Your goal: Return each line in the records below that includes "total".

Stored items

Lemma root_dir_spec root_sectors label co files nxt :
  32 * (1 + len files) ≤ root_sectors * SECTOR →
  Forall (λ f, fits 4 (len f.2) = true) files → found_in co nxt files →
  root_dir root_sectors label co files =
    Ok (root_entries label (place nxt files) ++ zeros (root_sectors * SECTOR - 32 * (1 + len files))).
Proof.
  intros Hroom Hfit Hco. unfold root_dir. rewrite dir_entry_bytes by done. ok_bind.
  fold (label_entry label). set (size := root_sectors * SECTOR) in *.
  assert (len (label_entry label) = 32) as Hl
    by (unfold label_entry; by rewrite length_entry_bytes).
  pose proof (slice_set_zeros [] (label_entry label) size) as Hw. cbn [length app] in Hw.
  change (Z.of_nat 0) with 0 in Hw. rewrite Hl, Z.add_0_l in Hw. rewrite Hw by lia. clear Hw.
  pose proof (root_loop size co files (label_entry label) nxt) as H. rewrite Hl in H.
  rewrite H by (done || lia). ok_bind. cbn [fst]. unfold root_entries. do 3 f_equal. lia.
Qed.

(** ** The file contents *)

(** [img'] differs from [img] only between [lo] and [hi]. *)
Definition frame (lo hi : Z) (img img' : bytes) : Prop :=
  length img' = length img ∧
  ∀ o d, o + len d ≤ lo ∨ hi ≤ o → has img o d → has img' o d.

Lemma frame_refl lo hi img : frame lo hi img img.
Proof. done. Qed.

Lemma frame_write lo hi img img' i d :
  frame lo hi img img' → 0 ≤ i → lo ≤ i → i + len d ≤ hi → i + len d ≤ len img →
  frame lo hi img (slice_set img' i (i + len d) d).
Proof.
  intros [Hl Hf] ????. split; [rewrite length_slice_set; lia|].
  intros o e Ho He. apply has_frame; [lia|done|lia|lia|by apply Hf].
Qed.

Lemma write_file_ok data_lba co n p img first :
  let o := (data_lba + first - 2) * 512 in
  co !! n = (if sectors_of p =? 0 then None else Some (first, sectors_of p)) → 0 ≤ o ≤ len img →
  write_file data_lba co (n, p) img = Ok (Next (slice_set img o (o + len p) p)).
Proof.
  intros o Hn Ho. unfold write_file. rewrite Hn. destruct (Z.eqb_spec (sectors_of p) 0).
  - pose proof (sector_count_bounds (len p)). destruct p; [|cbn [length] in *; lia].
    rewrite slice_set_eq by (cbn [length]; lia). cbn [app length].
    by rewrite Z.add_0_r, take_drop.
  - change SECTOR with 512. replace (data_lba + (first - 2)) with (data_lba + first - 2) by lia. done.
Qed.

Lemma write_files_spec data_lba co nxt files img :
  found_in co nxt files → 2 ≤ nxt → 0 ≤ data_lba →
  (data_lba + place_end nxt files - 2) * SECTOR ≤ len img →
  ∃ img', for_each (write_file data_lba co) files img = Ok img' ∧
    frame ((data_lba + nxt - 2) * SECTOR) ((data_lba + place_end nxt files - 2) * SECTOR) img img' ∧
    ∀ n p first, (n, p, first) ∈ place nxt files → has img' ((data_lba + first - 2) * SECTOR) p.
Proof.
  change SECTOR with 512. revert nxt img.
  induction files as [|[n p] files IH]; intros nxt img Hco Hnxt Hdata Hlen.
  { exists img. split_and!; [done|done|]. by intros ??? ?%not_elem_of_nil. }
  apply found_in_cons in Hco as [Hn Hco]. cbn [place_end place] in *.
  pose proof (sector_count_bounds (len p) ltac:(lia)) as [Hc0 Hc].
  pose proof (place_end_ge (nxt + sectors_of p) files).
  set (o := (data_lba + nxt - 2) * 512). set (img1 := slice_set img o (o + len p) p).
  rewrite for_each_cons, (write_file_ok _ _ _ _ _ nxt) by (done || fold o; lia). ok_bind. fold o.
  fold img1.
  assert (length img1 = length img) as Hl1 by (apply length_slice_set; lia).
  destruct (IH (nxt + sectors_of p) img1) as (img' & -> & [Hfl Hf] & Hhas); [done|lia|done|lia|].
  exists img'. split_and!; [done| |].
  - split; [lia|]. intros o' d Ho' Hd. apply Hf; [lia|].
    apply has_frame; [lia|lia|lia|lia|done].
  - intros m q first [[= -> -> ->]|Hin]%elem_of_cons; [|by eapply Hhas].
    apply Hf; [lia|]. apply has_write; lia.
Qed.

(** ** The whole volume *)

Definition fat_lba (l : layout) : Z := l_part_lba l + l_reserved l.
Definition root_lba (l : layout) : Z := fat_lba l + 2 * l_fat_size l.
Definition data_lba (l : layout) : Z := root_lba l + 14.

Definition root_bytes (label : string) (files : list (string * bytes)) : bytes :=
  root_entries label (place 2 files) ++ zeros (14 * SECTOR - 32 * (1 + len files)).

(** What a volume must satisfy for the files to fit in it. *)
Record volume_fits (total : Z) (l : layout) (files : list (string * bytes)) (blob : bytes)
    (blob_offset : Z) (stage2 : bytes) : Prop := {
  vf_bits : l_bits l = 16;
  vf_fields : boot_fields_fit total l;
  vf_reserved : 1 ≤ l_reserved l;
  vf_sum : data_lba l + l_clusters l = total;
  vf_clusters : 0 ≤ l_clusters l < 0xFFEE;
  vf_table : (l_clusters l + 2) * 2 ≤ l_fat_size l * SECTOR;
  vf_used : place_end 2 files ≤ l_clusters l + 2;
  vf_names : NoDup files.*1;
  vf_dir : len files ≤ 223;
  vf_stage2 : STAGE2_LBA * SECTOR + len stage2 ≤ blob_offset;
  vf_blob : blob_offset + len blob ≤ l_part_lba l * SECTOR;
}.

(** The table describes the files: reserved entries, the chains, free space. *)
Record table_of (fat : bytes) (l : layout) (files : list (string * bytes)) : Prop := {
  t_bytes : Bytes fat;
  t_len : len fat = l_fat_size l * SECTOR;
  t_media : fat_get 16 fat 0 = 0xFFFF ∧ fat_get 16 fat 1 = 0xFFFF;
  t_chain : ∀ n p first, (n, p, first) ∈ place 2 files → chain fat first (sectors_of p);
  t_free : free_from fat (place_end 2 files) (l_fat_size l * 256);
}.

(** The image holds the volume: boot sector, both tables, directory, contents. *)
Record volume (img : bytes) (total : Z) (l : layout) (label : string)
    (files : list (string * bytes)) (fat : bytes) : Prop := {
  v_boot : has img (l_part_lba l * SECTOR) (boot_sector_bytes total l label);
  v_fat1 : has img (fat_lba l * SECTOR) fat;
  v_fat2 : has img ((fat_lba l + l_fat_size l) * SECTOR) fat;
  v_root : has img (root_lba l * SECTOR) (root_bytes label files);
  v_data : ∀ n p first, (n, p, first) ∈ place 2 files →
    has img ((data_lba l + first - 2) * SECTOR) p;
  v_table : table_of fat l files;
}.

Lemma length_place nxt files : length (place nxt files) = length files.
Proof. revert nxt. induction files as [|[m q] fs IH]; intros nxt; [done|]. cbn [place length]. by rewrite IH. Qed.
#[export] Hint Rewrite length_place : len.

Lemma place_sizes nxt files hi :
  place_end nxt files ≤ hi → 0 ≤ nxt → Forall (λ f, len f.2 ≤ 512 * hi) files.
Proof.
  revert nxt. induction files as [|[m q] fs IH]; intros nxt Hhi Hn; [constructor|]. cbn [place_end] in Hhi.
  pose proof (place_end_ge (nxt + sectors_of q) fs). pose proof (sector_count_bounds (len q) ltac:(lia)).
  constructor; [cbn [snd]; lia|]. apply (IH (nxt + sectors_of q)); lia.
Qed.

Lemma length_root_bytes label files : len files ≤ 223 → len (root_bytes label files) = 14 * 512.
Proof.
  intros ?. unfold root_bytes. rewrite length_app, Nat2Z.inj_add, length_root_entries.
  change SECTOR with 512. list_lia.
Qed.

Lemma zeros_free n lo hi : free_from (zeros n) lo hi.
Proof.
  intros j Hj. unfold fat_get. cbn [Z.eqb Pos.eqb].
  assert (∀ k, at_ (zeros n) k = 0) as Hz; [|by rewrite !Hz].
  intros k. destruct (zeros n !! Z.to_nat k) eqn:E; [|done]. simpl.
  by apply lookup_replicate_1 in E as [-> _].
Qed.

Lemma table_built l files :
  place_end 2 files ≤ l_clusters l + 2 → 0 ≤ l_clusters l < 0xFFEE →
  (l_clusters l + 2) * 2 ≤ l_fat_size l * SECTOR → NoDup files.*1 →
  ∃ fat co fat1 fat2,
    for_each (alloc_file 16 0xFFFF) files (Alloc (zeros (l_fat_size l * SECTOR)) ∅ 2) =
      Ok (Alloc fat co (place_end 2 files)) ∧
    fat_set fat 16 0 0xFFFF = Ok fat1 ∧ fat_set fat1 16 1 0xFFFF = Ok fat2 ∧
    found_in co 2 files ∧ table_of fat2 l files.
Proof.
  intros Hused Hcl Htab Hnd.
  change SECTOR with 512 in *.
  destruct (alloc_files_spec (zeros (l_fat_size l * 512)) (l_fat_size l * 256) files)
    as ([fat co nxt] & Hs & [Hb Hl Hn Hf _ Hc Hfree]);
    [apply zeros_Bytes|apply zeros_free|lia|list_lia|lia|done|].
  cbn [a_fat a_cluster_of a_nxt] in *. subst nxt. rewrite length_zeros in Hl.
  destruct (fat_set_spec_16 fat 0 0xFFFF) as (f1 & H1 & Hb1 & Hl1 & Hg1 & Ho1);
    [done|apply room_16; lia|lia|].
  destruct (fat_set_spec_16 f1 1 0xFFFF) as (f2 & H2 & Hb2 & Hl2 & Hg2 & Ho2);
    [done|apply room_16; lia|lia|].
  exists fat, co, f1, f2. split_and!; [done|done|done|done|].
  assert (∀ j, 2 ≤ j < l_fat_size l * 256 → fat_get 16 f2 j = fat_get 16 fat j) as Hsame
    by (intros j ?; rewrite Ho2, Ho1; [done|lia|apply room_16; lia|lia|apply room_16; lia]).
  split; [done|change SECTOR with 512; lia| | |].
  - split; [rewrite Ho2; [done|lia|apply room_16; lia]|done].
  - intros n p first Hin. pose proof (place_range _ _ _ _ _ Hin) as (_ & ? & ?).
    intros k Hk. rewrite Hsame by lia. by eapply Hc.
  - intros j Hj. pose proof (place_end_ge 2 files). rewrite Hsame by lia. by apply Hfree.
Qed.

Exercise result:
Record volume_fits (total : Z) (l : layout) (files : list (string * bytes)) (blob : bytes)
  vf_fields : boot_fields_fit total l;
  vf_sum : data_lba l + l_clusters l = total;
Record volume (img : bytes) (total : Z) (l : layout) (label : string)
  v_boot : has img (l_part_lba l * SECTOR) (boot_sector_bytes total l label);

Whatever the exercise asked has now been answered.